Work request. Exactly as they appear below, repeat the lines from the one with "#[local] Abbreviation cwp" through the one with "at_rest T rp sems lks ls n o k → T ≤ T' →", and no others.

[The records Boundary: Start]

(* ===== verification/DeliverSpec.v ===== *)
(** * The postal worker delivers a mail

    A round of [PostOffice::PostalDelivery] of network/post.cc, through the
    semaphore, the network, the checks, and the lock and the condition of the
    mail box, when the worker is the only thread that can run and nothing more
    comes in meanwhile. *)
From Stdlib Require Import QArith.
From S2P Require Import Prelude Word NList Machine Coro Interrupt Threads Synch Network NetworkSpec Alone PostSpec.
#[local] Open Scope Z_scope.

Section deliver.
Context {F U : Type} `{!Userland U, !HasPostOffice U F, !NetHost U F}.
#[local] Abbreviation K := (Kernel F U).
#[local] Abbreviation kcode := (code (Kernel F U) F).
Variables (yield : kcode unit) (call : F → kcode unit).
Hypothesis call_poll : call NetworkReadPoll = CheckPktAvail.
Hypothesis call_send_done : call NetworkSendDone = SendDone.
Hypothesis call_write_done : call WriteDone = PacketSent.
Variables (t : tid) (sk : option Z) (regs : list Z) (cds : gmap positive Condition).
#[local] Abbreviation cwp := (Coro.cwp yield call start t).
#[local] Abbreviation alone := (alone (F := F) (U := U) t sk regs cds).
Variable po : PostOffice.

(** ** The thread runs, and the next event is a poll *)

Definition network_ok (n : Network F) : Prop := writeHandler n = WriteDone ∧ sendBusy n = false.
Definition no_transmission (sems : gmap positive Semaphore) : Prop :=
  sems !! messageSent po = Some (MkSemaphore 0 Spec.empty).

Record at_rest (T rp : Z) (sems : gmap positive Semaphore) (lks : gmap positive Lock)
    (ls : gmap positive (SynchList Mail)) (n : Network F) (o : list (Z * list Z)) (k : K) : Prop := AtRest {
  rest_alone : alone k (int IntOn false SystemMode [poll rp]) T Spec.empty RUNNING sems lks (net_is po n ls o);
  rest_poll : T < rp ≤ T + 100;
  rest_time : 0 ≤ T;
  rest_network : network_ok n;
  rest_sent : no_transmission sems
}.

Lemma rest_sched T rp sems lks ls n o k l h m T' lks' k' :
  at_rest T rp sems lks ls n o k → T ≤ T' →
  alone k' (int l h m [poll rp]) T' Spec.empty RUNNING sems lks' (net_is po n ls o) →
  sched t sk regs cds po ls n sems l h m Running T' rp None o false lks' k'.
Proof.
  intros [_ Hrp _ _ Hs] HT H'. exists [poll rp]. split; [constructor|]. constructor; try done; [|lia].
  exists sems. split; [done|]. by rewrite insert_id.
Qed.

[The records Boundary: End]
[The records Boundary: Start]

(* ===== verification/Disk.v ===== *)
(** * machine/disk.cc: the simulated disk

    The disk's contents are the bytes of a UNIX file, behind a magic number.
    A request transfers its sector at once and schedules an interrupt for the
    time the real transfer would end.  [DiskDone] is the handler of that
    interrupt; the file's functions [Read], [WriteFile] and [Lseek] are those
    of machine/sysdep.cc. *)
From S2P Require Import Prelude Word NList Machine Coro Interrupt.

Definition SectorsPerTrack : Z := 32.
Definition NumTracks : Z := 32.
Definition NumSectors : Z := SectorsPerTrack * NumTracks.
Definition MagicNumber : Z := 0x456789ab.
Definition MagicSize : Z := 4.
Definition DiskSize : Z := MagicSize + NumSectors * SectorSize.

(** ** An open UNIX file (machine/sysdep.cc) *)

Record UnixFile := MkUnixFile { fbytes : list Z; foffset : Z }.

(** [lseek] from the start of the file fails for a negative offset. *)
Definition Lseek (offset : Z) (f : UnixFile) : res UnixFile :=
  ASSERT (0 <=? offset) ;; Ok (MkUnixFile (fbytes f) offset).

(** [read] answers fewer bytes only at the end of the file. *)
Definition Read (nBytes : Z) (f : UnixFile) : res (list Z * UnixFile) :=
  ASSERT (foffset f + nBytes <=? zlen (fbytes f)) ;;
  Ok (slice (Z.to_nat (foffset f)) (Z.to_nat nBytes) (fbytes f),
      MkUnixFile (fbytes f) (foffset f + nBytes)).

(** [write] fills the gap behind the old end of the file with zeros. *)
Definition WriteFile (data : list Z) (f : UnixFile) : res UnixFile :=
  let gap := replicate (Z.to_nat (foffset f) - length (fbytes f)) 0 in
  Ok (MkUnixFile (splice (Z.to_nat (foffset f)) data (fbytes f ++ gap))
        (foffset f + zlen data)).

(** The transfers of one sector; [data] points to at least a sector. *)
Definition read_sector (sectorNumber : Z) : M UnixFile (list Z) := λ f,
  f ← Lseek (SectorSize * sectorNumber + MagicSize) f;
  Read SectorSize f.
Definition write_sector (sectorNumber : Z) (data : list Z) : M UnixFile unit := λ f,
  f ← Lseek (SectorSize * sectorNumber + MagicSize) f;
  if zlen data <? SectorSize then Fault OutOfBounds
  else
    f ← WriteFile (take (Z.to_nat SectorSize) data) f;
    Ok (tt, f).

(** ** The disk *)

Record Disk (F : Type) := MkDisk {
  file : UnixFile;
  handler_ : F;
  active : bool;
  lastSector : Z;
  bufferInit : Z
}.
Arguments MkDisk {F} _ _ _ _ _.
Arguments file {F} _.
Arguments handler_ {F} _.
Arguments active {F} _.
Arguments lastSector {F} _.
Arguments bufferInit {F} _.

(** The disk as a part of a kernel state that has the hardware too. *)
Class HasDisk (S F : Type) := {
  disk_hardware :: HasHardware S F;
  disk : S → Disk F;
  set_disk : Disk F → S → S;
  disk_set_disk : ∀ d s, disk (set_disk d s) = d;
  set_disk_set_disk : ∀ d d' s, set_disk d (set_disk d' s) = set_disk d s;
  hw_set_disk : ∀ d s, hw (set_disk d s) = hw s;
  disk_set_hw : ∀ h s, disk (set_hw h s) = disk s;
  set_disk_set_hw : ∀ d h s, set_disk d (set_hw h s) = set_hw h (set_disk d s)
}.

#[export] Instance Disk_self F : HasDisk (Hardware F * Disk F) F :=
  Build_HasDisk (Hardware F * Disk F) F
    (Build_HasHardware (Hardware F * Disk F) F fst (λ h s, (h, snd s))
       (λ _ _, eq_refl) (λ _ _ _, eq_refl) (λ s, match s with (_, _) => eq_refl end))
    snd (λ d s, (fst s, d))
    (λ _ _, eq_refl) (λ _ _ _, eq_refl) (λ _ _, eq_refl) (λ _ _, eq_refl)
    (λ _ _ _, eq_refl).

[The records Boundary: End]

Response to the task.
#[local] Abbreviation cwp := (Coro.cwp yield call start t).
#[local] Abbreviation alone := (alone (F := F) (U := U) t sk regs cds).
Variable po : PostOffice.

(** ** The thread runs, and the next event is a poll *)

Definition network_ok (n : Network F) : Prop := writeHandler n = WriteDone ∧ sendBusy n = false.
Definition no_transmission (sems : gmap positive Semaphore) : Prop :=
  sems !! messageSent po = Some (MkSemaphore 0 Spec.empty).

Record at_rest (T rp : Z) (sems : gmap positive Semaphore) (lks : gmap positive Lock)
    (ls : gmap positive (SynchList Mail)) (n : Network F) (o : list (Z * list Z)) (k : K) : Prop := AtRest {
  rest_alone : alone k (int IntOn false SystemMode [poll rp]) T Spec.empty RUNNING sems lks (net_is po n ls o);
  rest_poll : T < rp ≤ T + 100;
  rest_time : 0 ≤ T;
  rest_network : network_ok n;
  rest_sent : no_transmission sems
}.

Lemma rest_sched T rp sems lks ls n o k l h m T' lks' k' :
  at_rest T rp sems lks ls n o k → T ≤ T' →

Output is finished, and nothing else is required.